■ **Aim of the task**: Filter the entries beneath this task, copying only the lines that hold the word "mkRes".

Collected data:
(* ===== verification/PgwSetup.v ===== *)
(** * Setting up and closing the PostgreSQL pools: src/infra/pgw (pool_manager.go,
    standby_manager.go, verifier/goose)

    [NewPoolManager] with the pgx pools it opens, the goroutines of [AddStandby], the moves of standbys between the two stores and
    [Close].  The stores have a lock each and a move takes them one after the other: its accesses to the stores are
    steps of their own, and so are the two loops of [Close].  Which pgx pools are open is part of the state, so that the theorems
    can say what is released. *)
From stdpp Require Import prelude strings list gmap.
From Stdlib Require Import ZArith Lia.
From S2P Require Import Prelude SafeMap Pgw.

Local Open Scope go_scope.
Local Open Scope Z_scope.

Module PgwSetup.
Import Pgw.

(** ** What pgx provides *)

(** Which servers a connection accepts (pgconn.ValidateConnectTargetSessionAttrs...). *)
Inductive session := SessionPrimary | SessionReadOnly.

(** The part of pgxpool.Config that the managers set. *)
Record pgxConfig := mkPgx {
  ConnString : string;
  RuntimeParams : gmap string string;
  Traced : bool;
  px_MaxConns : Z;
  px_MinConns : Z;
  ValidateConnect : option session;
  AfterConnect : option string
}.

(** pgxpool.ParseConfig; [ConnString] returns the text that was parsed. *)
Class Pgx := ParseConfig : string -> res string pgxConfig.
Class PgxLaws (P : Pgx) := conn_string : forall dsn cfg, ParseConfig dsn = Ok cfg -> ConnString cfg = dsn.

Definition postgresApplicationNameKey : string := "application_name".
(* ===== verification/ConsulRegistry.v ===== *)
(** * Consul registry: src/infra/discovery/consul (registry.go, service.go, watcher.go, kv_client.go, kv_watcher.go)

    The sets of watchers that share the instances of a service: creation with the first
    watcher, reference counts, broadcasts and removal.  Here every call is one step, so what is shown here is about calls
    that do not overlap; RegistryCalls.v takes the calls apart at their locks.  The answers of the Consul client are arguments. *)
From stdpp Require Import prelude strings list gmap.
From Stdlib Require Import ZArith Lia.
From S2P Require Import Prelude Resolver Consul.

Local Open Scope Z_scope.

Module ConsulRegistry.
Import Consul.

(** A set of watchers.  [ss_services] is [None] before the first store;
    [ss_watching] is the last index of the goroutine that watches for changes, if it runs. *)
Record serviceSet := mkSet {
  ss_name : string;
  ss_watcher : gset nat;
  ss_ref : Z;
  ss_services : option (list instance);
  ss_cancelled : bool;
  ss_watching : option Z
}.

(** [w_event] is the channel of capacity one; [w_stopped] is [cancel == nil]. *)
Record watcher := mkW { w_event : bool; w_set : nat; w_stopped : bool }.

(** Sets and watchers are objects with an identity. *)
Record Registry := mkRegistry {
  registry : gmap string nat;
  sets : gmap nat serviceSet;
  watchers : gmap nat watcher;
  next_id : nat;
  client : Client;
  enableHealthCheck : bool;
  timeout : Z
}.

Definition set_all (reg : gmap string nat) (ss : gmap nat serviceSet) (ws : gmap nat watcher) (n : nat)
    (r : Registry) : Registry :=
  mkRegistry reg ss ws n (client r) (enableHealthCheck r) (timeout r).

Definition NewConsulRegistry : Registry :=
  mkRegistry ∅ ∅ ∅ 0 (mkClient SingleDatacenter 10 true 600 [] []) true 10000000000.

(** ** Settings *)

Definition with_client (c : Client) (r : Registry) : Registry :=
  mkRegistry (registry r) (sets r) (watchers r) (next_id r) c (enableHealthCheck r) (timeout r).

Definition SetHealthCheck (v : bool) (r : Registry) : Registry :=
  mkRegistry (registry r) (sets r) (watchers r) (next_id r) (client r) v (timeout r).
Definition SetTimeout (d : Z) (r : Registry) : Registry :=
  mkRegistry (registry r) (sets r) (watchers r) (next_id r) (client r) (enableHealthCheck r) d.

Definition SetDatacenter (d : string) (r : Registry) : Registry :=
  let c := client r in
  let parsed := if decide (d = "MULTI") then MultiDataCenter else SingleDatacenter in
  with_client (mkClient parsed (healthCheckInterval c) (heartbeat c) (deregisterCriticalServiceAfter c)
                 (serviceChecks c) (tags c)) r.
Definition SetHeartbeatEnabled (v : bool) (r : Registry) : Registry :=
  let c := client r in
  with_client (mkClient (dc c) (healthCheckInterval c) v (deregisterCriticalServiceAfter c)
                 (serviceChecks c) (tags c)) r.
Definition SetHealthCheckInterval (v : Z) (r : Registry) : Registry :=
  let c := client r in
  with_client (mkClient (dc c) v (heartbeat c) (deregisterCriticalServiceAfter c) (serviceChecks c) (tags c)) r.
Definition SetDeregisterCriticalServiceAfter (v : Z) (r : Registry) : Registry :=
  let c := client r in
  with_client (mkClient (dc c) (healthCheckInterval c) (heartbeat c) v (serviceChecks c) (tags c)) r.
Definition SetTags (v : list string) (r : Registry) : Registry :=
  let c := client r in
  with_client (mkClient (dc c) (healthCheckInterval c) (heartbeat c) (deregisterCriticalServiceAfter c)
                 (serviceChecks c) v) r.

...

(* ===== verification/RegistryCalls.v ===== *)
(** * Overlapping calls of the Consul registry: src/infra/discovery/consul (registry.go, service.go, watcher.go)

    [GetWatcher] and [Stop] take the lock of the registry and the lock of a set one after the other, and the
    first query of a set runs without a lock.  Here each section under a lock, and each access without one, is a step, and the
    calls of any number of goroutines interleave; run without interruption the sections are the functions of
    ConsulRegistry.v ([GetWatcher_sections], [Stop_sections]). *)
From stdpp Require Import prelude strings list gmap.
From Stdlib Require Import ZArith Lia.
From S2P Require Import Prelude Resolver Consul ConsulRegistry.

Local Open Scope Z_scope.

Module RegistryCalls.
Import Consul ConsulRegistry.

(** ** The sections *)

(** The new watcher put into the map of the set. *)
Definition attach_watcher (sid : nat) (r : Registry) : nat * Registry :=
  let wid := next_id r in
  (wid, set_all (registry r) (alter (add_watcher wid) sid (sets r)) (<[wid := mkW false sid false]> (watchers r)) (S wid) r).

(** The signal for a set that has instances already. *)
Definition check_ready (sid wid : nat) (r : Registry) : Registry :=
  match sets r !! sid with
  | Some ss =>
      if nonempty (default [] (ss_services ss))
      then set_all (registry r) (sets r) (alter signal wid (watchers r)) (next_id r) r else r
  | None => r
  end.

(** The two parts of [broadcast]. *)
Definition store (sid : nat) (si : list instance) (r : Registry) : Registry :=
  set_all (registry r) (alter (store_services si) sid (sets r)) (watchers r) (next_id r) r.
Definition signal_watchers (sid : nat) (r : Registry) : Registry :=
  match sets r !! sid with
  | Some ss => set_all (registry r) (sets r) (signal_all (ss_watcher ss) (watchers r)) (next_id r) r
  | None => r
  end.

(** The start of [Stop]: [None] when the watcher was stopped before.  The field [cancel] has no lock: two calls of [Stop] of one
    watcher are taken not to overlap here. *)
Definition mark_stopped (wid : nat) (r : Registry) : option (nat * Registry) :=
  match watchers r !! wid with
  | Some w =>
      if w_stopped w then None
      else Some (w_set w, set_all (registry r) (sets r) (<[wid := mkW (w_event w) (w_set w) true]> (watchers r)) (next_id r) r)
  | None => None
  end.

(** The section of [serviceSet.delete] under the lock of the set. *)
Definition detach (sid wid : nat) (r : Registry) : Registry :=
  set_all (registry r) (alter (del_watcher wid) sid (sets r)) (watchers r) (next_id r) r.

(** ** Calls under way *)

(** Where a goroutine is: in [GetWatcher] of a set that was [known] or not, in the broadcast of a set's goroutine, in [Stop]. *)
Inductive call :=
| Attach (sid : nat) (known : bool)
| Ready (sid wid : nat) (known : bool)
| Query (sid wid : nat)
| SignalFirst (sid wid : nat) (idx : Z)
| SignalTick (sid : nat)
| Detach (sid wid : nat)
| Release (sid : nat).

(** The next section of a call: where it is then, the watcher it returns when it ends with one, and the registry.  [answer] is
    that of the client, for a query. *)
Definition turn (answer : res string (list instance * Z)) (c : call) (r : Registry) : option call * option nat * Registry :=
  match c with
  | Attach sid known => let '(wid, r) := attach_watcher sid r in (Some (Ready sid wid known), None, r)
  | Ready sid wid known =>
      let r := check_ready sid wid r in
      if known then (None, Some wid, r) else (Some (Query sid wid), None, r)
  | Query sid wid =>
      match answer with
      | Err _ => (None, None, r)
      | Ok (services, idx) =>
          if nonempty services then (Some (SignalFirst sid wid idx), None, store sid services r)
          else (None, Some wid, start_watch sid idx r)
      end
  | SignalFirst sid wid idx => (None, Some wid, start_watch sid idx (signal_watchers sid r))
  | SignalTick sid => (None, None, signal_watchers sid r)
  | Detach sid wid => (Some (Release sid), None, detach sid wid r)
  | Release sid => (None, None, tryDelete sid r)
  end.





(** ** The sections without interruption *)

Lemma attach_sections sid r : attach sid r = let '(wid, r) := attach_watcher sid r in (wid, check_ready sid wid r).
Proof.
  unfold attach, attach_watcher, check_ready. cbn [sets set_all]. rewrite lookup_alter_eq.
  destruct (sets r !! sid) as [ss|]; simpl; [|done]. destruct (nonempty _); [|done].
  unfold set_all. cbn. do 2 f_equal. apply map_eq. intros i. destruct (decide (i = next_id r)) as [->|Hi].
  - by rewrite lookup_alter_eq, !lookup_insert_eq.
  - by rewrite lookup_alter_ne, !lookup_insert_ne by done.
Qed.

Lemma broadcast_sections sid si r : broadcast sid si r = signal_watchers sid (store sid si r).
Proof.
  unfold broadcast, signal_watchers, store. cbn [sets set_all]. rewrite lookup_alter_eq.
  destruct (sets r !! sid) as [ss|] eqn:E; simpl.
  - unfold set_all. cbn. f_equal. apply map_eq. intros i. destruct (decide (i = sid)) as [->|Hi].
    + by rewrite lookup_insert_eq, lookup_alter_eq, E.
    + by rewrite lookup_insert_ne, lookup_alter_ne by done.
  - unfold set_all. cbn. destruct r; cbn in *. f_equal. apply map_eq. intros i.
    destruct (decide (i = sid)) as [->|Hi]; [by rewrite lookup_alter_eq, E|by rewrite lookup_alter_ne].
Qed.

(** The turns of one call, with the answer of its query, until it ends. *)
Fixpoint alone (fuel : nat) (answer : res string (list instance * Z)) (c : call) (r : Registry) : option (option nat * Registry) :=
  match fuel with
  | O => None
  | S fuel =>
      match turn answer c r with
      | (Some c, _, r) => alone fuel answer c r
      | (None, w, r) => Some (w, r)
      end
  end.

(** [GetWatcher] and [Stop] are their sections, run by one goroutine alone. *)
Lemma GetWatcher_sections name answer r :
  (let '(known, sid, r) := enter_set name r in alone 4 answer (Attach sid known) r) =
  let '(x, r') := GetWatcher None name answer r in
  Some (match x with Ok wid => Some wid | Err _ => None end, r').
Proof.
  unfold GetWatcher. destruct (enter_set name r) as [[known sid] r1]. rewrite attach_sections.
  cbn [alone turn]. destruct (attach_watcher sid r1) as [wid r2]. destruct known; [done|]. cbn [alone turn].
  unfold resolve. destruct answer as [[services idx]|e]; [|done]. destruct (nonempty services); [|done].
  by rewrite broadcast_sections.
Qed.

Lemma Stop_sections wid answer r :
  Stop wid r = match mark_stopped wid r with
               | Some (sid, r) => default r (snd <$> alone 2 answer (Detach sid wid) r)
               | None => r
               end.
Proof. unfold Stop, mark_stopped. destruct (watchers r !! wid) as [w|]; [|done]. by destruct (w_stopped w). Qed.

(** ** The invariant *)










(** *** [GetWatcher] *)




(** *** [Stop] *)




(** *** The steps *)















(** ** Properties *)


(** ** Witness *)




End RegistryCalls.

--

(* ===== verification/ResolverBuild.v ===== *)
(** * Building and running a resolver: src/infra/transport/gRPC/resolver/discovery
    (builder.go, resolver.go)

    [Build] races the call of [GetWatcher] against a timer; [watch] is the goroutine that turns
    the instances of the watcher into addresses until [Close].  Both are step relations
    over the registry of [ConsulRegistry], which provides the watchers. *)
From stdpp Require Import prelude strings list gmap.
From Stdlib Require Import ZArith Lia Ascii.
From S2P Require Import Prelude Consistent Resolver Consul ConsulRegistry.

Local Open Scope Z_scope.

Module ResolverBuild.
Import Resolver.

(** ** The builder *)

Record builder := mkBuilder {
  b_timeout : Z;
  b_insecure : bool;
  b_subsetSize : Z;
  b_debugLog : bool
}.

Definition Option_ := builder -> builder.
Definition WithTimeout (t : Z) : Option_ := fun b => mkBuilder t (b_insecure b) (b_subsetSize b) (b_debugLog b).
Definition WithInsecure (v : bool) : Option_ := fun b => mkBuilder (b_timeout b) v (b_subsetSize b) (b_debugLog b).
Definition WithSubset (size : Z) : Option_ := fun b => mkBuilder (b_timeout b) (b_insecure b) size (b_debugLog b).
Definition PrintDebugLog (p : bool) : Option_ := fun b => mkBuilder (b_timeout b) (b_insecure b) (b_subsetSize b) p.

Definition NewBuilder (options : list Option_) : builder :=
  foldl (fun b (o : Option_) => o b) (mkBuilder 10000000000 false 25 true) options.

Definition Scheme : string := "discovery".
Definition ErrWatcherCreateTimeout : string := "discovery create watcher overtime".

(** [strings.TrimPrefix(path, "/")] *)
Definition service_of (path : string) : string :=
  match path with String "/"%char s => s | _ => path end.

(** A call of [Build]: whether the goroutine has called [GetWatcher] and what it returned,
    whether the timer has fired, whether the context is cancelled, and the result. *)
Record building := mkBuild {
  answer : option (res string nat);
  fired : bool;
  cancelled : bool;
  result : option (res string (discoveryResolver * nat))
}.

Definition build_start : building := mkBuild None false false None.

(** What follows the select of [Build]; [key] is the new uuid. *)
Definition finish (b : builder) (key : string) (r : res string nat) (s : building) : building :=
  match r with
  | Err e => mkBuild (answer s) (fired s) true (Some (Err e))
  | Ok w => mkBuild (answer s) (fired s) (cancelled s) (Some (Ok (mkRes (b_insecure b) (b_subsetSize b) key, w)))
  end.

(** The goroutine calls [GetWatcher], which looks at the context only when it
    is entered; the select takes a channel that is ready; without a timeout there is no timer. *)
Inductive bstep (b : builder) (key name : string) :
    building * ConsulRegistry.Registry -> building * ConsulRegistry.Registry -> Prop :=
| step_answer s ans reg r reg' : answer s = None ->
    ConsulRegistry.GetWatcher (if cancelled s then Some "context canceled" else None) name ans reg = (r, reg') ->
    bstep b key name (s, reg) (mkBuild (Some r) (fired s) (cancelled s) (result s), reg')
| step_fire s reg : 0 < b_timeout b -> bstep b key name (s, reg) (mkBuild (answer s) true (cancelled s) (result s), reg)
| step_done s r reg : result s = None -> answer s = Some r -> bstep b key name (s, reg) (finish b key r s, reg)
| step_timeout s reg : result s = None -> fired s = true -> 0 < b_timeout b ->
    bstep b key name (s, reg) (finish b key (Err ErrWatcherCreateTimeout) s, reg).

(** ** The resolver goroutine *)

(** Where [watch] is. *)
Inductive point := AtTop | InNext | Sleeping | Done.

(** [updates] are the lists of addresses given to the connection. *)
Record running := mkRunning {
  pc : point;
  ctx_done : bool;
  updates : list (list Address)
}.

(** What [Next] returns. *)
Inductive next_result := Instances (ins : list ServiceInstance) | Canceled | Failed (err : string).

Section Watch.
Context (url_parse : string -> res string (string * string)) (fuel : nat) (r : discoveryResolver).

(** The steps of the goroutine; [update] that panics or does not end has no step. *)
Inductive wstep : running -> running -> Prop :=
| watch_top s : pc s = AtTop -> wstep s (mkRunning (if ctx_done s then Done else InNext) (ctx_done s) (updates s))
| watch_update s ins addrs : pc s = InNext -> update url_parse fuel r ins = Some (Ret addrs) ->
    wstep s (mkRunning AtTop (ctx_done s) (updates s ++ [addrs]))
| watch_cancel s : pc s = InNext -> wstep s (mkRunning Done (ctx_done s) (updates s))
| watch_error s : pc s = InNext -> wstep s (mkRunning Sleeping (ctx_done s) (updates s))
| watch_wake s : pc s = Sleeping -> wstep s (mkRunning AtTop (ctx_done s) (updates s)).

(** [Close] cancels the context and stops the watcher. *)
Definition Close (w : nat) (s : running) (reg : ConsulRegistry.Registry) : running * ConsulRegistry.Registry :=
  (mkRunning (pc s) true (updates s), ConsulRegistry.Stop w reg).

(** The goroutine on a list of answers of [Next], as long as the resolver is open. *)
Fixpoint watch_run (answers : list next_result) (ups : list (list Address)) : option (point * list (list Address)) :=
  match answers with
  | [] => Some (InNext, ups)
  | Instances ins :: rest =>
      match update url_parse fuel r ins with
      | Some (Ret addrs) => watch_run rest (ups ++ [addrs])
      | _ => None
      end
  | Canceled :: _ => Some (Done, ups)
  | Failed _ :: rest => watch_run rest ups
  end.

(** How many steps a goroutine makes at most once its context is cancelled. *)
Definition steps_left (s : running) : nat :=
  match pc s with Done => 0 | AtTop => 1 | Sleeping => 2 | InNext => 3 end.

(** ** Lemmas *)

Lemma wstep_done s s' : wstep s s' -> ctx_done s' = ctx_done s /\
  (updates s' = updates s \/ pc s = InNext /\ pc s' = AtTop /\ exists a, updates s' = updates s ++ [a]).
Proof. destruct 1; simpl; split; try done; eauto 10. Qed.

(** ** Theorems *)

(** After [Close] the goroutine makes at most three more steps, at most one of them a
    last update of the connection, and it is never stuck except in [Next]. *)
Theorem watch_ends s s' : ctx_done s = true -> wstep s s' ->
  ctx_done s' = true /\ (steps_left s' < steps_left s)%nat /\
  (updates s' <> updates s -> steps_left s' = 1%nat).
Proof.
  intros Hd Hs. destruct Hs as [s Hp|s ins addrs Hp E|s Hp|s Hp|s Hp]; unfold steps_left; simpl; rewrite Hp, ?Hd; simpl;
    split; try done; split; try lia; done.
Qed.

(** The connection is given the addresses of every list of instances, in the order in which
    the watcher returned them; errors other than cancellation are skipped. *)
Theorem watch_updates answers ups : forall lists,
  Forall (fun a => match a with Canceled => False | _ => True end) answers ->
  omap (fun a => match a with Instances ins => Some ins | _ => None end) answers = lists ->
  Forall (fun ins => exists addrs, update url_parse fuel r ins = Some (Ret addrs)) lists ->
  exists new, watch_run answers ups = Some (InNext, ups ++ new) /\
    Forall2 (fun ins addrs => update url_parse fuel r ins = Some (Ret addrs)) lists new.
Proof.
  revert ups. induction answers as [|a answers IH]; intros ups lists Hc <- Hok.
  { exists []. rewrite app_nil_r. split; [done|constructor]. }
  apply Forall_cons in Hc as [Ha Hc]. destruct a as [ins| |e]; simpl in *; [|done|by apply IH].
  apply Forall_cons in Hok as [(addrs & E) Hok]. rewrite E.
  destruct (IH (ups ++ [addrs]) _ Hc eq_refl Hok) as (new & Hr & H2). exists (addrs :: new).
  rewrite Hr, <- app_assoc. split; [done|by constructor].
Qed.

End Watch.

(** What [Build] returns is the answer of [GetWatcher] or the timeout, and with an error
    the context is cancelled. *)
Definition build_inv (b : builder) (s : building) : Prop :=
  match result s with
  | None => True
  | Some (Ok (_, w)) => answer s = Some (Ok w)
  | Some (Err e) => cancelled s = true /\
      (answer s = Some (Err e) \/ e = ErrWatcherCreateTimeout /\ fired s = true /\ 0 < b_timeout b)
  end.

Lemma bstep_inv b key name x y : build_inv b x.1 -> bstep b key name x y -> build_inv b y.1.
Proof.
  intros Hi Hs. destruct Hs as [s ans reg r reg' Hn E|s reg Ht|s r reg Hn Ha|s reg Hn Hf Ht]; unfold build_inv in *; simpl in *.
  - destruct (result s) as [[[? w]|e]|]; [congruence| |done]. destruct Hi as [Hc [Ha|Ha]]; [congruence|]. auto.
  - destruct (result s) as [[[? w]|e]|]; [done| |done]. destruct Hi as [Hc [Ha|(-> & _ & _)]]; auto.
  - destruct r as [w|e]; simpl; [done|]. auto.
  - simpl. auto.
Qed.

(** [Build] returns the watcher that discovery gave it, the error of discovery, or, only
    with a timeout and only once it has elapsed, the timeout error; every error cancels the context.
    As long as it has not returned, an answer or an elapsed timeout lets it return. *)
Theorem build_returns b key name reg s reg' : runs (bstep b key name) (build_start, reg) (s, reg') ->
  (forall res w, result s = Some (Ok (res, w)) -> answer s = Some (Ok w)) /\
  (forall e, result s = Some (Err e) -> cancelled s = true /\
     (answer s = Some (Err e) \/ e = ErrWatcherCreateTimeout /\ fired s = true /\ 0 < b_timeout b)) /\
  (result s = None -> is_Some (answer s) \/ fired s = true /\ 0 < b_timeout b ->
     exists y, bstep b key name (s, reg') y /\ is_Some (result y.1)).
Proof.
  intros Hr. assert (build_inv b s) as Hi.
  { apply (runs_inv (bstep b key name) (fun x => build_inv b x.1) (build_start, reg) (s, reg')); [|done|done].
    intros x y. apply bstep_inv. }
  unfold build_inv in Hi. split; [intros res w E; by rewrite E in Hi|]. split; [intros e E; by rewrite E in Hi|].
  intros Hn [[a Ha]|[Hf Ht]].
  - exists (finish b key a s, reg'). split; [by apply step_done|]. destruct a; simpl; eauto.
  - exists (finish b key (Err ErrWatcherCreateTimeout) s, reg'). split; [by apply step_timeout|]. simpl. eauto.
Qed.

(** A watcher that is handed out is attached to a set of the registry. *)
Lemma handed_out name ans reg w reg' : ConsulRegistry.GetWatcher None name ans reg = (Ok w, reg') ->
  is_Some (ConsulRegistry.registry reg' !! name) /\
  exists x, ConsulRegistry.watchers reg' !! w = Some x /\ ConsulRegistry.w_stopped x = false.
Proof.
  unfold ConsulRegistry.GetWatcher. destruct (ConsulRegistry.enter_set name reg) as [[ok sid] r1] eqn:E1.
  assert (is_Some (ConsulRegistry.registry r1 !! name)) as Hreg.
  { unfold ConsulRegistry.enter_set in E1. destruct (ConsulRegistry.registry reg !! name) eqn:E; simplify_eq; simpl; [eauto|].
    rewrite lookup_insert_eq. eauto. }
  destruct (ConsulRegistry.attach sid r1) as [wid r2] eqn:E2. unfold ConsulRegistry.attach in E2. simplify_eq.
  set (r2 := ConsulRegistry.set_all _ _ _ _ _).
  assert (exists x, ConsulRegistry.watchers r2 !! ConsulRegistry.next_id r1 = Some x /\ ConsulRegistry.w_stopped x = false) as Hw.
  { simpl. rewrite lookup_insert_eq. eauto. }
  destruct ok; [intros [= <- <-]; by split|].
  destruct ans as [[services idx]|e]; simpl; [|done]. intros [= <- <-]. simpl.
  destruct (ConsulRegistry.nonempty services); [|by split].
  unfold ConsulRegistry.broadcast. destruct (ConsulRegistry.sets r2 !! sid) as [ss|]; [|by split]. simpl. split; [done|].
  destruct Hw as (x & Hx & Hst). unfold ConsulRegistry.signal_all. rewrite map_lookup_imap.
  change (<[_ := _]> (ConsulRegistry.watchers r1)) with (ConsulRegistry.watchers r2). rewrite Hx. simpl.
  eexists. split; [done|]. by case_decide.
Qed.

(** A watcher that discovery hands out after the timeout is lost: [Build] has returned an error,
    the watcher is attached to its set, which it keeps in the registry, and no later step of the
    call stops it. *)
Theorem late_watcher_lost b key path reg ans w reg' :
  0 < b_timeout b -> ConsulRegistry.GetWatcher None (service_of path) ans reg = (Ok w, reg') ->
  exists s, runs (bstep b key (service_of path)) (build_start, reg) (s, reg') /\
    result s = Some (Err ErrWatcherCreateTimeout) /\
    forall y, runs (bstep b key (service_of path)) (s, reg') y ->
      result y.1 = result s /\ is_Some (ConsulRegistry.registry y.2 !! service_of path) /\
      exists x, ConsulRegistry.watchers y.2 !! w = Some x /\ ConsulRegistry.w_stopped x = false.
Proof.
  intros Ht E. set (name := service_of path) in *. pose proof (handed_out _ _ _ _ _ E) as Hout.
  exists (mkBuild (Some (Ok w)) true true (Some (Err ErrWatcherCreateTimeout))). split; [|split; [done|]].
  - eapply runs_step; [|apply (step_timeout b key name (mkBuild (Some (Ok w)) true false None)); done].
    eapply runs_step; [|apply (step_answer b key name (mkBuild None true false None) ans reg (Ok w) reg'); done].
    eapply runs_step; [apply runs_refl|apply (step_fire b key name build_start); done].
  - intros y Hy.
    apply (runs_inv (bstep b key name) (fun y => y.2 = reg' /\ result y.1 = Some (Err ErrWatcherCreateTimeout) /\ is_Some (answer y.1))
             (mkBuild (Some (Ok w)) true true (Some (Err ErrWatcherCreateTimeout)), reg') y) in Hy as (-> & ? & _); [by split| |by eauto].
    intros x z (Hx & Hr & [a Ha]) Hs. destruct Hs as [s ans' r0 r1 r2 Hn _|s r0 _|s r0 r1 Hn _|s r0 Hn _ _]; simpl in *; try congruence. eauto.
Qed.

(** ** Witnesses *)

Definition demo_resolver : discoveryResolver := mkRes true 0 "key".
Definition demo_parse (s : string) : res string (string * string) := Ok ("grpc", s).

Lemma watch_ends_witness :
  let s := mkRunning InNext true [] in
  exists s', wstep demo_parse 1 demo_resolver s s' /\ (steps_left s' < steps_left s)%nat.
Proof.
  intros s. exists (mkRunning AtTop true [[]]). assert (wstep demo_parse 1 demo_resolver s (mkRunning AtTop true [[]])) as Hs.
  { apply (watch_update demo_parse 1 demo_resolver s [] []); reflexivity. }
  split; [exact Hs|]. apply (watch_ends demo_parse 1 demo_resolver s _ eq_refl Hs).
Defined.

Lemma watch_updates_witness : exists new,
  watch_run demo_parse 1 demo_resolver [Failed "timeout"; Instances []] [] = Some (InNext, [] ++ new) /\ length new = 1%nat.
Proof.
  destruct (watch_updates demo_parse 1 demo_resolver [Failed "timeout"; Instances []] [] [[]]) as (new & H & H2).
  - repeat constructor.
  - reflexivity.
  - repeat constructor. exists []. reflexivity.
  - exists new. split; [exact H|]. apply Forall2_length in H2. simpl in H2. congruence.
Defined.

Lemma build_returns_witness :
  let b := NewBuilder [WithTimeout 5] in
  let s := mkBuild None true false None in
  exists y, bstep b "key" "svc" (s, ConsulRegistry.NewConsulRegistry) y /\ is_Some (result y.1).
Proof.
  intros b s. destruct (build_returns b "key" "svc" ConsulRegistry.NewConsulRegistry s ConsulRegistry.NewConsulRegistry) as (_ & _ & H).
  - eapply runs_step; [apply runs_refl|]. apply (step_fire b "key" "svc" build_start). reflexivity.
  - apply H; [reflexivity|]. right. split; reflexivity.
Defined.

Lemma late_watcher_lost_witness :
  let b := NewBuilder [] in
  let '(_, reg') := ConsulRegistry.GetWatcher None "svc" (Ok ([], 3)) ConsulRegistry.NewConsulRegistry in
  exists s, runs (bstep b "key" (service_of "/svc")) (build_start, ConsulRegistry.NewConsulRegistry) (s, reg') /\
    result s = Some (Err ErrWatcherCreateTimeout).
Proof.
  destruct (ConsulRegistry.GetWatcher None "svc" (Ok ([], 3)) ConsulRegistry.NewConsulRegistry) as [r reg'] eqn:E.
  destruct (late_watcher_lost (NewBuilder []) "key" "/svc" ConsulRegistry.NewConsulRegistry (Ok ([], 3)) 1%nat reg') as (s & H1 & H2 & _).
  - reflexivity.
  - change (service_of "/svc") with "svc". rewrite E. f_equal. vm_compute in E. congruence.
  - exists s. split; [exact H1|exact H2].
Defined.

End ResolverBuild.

■ **Answer for the task**:
  | Ok w => mkBuild (answer s) (fired s) (cancelled s) (Some (Ok (mkRes (b_insecure b) (b_subsetSize b) key, w)))
Definition demo_resolver : discoveryResolver := mkRes true 0 "key".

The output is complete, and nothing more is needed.